To explain why the backlogs are so high, NFPA compared the manufacturing backlog to delivery time indexes from the Federal Reserve Banks of Texas and Philadelphia.
“These indexes come from regional manufacturing outlook surveys used to indicate direction of change in overall business activities,” NFPA said. “Both delivery time indexes are over 75% correlated with NFPA’s backlog index. The chart below shows how they trend similarly and started increasing around May 2020.”
In its survey, NFPA asked, “When will backlog pressures ease?” For its forecast, NFPA looked at data from the Institute of Supply Management’s Supplier Deliveries Index.
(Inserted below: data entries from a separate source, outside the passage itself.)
(** ** What the user sees *)

(** After any sequence of events the HUD starts with the dashboard line, red
    in Newtonian mode and cyan otherwise, followed by at most three texts of
    the current panel, and by none on panel 0. *)
Theorem hud_dashboard_reflects_mode (es : list event)
    (r0 phi0 z0 grid_r grid_phi : vec) :
  exists (dash : text2D) (panel : list text2D),
    text_objects (run es (construct r0 phi0 z0 grid_r grid_phi))
    = dash :: panel
    /\ text_color dash
       = (if newtonian_mode (run es (construct r0 phi0 z0 grid_r grid_phi))
          then "red" else "cyan")%string
    /\ (List.length panel <= 3)%nat
    /\ (info_mode (run es (construct r0 phi0 z0 grid_r grid_phi)) = 0%Z ->
        panel = []).
Proof.
  pose proof (run_hud_in_sync es r0 phi0 z0 grid_r grid_phi) as Hhud.
  set (s := run es (construct r0 phi0 z0 grid_r grid_phi)) in *.
  unfold hud_in_sync in Hhud. rewrite Hhud.
  unfold update_hud. cbn [text_objects set_text_objects].
  eexists. eexists. split; [reflexivity|].
  split; [reflexivity|]. split.
  - destruct (info_mode s =? 1)%Z; [cbn; lia|].
    destruct (info_mode s =? 2)%Z; [cbn; lia|].
    destruct (info_mode s =? 3)%Z; [|cbn; lia].
    destruct (newtonian_mode s); cbn; lia.
  - intros H0. rewrite H0. reflexivity.
Qed.

(** Toggling the mode restyles the horizon and does not move it: with the
    horizon up to date, the [N] key leaves its coordinates as they are and
    makes it gray at opacity 0.5 in Newtonian mode, black at 0.95 back in
    relativistic mode. *)
Theorem mode_toggle_restyles_horizon (s : KerrLabFinal)
    (Hsync : horizon_in_sync s) :
  exists before after : surface,
    horizon_surf s = Some before
    /\ horizon_surf (toggle_newtonian s) = Some after
    /\ surf_X after = surf_X before
    /\ surf_Y after = surf_Y before
    /\ surf_Z after = surf_Z before
    /\ surf_color after
       = (if newtonian_mode s then "black" else "gray")%string
    /\ surf_alpha after = (if newtonian_mode s then 0.95 else 0.5).
Proof.
  unfold horizon_in_sync in Hsync. rewrite Hsync.
  eexists. eexists. split; [reflexivity|]. split; [reflexivity|].
  cbn. destruct (newtonian_mode s); repeat split.
Qed.

End Sessions.

(** * Concrete sessions *)

Lemma pause_resume_identity_witness :
  @on_key sample_library " "
    (@ticks sample_library 5 (@on_key sample_library " " lab0)) = lab0
  /\ @on_key sample_library " " (@on_key sample_library " " lab0) = lab0
  /\ @on_key sample_library " " lab0 = set_paused true lab0.
Proof.
  exact (@pause_resume_identity sample_library lab0 5 eq_refl).
Defined.

Lemma unbound_key_ignored_witness :
  @on_key sample_library "x" lab0 = lab0
  /\ @on_key sample_library "E" lab0 = @on_key sample_library "e" lab0
  /\ @on_key sample_library "N" lab0 = @on_key sample_library "n" lab0.
Proof.
  apply (@unbound_key_ignored sample_library "x" lab0); discriminate.
Defined.

Lemma shapes_preserved_witness :
  List.length
    (p_phi (@run sample_library
              [Frame; KeyPress "n"; SliderChanged 0.5 2.0; Frame] lab2))
  = 2%nat
  /\ p_r (@run sample_library
            [Frame; KeyPress "n"; SliderChanged 0.5 2.0; Frame] lab2)
     = [2.0; 4.0]
  /\ same_shape
       (P (@run sample_library
             [Frame; KeyPress "n"; SliderChanged 0.5 2.0; Frame] lab2))
       (R (@run sample_library
             [Frame; KeyPress "n"; SliderChanged 0.5 2.0; Frame] lab2))
  /\ R (@run sample_library
          [Frame; KeyPress "n"; SliderChanged 0.5 2.0; Frame] lab2)
     = map (fun _ => [1.5; 2.0]) [0.0; 1.0; 2.0].
Proof.
  exact (@shapes_preserved sample_library
           [Frame; KeyPress "n"; SliderChanged 0.5 2.0; Frame]
           [2.0; 4.0] [0.0; 1.0] [0.0; 0.0] [1.5; 2.0] [0.0; 1.0; 2.0]
           eq_refl).
Defined.

Lemma constructed_grid_rotates_by_ring_witness :
  mesh_at (R (@ticks sample_library 3 lab2)) 2 1 = Some 2.0
  /\ mesh_at (P (@ticks sample_library 3 lab2)) 2 1
     = Some (Nat.iter 3 (fun x => x + (0.90 * 0.5) / (2.0 * 2.0)) 2.0).
Proof.
  exact (@constructed_grid_rotates_by_ring sample_library
           [2.0; 4.0] [0.0; 1.0] [0.0; 0.0] [1.5; 2.0] [0.0; 1.0; 2.0]
           2 1 2.0 2.0 3 eq_refl eq_refl).
Defined.

Lemma zero_spin_no_twist_witness :
  a lab_spin0 = 0
  /\ mesh_at (P (@ticks sample_library 7 lab_spin0)) 0 0 = Some 0.
Proof.
  split; [reflexivity|].
  exact (@zero_spin_no_twist sample_library lab_spin0 0 0 0 2 7
           eq_refl eq_refl eq_refl eq_refl eq_refl eq_refl eq_refl).
Defined.

Lemma extremal_horizon_is_mass_witness :
  @r_plus sample_library 0.5 0.5 = 0.5.
Proof.
  exact (@extremal_horizon_is_mass sample_library 0.5 eq_refl eq_refl).
Defined.

Lemma naked_singularity_surface_is_nan_witness :
  exists surf : surface,
    horizon_surf
      (@update_geometry sample_library (set_M 0.5 (set_a 0.99 lab0)))
    = Some surf
    /\ mesh_all (fun x => x = nan) (surf_X surf)
    /\ mesh_all (fun x => x = nan) (surf_Y surf)
    /\ mesh_all (fun x => x = nan) (surf_Z surf).
Proof.
  exact (@naked_singularity_surface_is_nan sample_library
           (set_M 0.5 (set_a 0.99 lab0)) eq_refl).
Defined.

Lemma newtonian_freezes_grid_under_events_witness :
  P (@run sample_library
       [Frame; SliderChanged 0.5 1.0; KeyPress "e"; Frame]
       (@toggle_newtonian sample_library lab0))
  = P (@toggle_newtonian sample_library lab0)
  /\ newtonian_mode
       (@run sample_library
          [Frame; SliderChanged 0.5 1.0; KeyPress "e"; Frame]
          (@toggle_newtonian sample_library lab0))
     = true.
Proof.
  exact (@newtonian_freezes_grid_under_events sample_library
           [Frame; SliderChanged 0.5 1.0; KeyPress "e"; Frame]
           (@toggle_newtonian sample_library lab0) eq_refl eq_refl).
Defined.

Lemma paused_freezes_motion_under_events_witness :
  p_phi (@run sample_library
           [Frame; SliderChanged 0.5 2.0; KeyPress "n"; Frame] lab_paused)
  = p_phi lab_paused
  /\ M (@run sample_library
          [Frame; SliderChanged 0.5 2.0; KeyPress "n"; Frame] lab_paused)
     = 2.0.
Proof.
  split.
  - exact (proj1 (proj2
      (@paused_freezes_motion_under_events sample_library
         [Frame; SliderChanged 0.5 2.0; KeyPress "n"; Frame] lab_paused
         eq_refl eq_refl))).
  - reflexivity.
Defined.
“This index peaked at 78.8 in May 2021,” NFPA said, “and has since started a downward trend. In the latest Global Fluid Power Report and Forecast, Oxford Economics states, ‘although the worst supply-chain disruptions are likely to have peaked, it will take several quarters for pressures to unwind.’ This is consistent with the current trajectory of the Manufacturer SOFP backlog index.”
For more information, visit (https://nfpahub.com/updated-state-of-the-fluid-power-industry-survey-now-available/
The big problem of being a manufacturing company is looking for new creative solutions to keep up with the growing economy.
He replies that the business is trying to be strong, but I am worried about the supply chain disruption we are seeing now.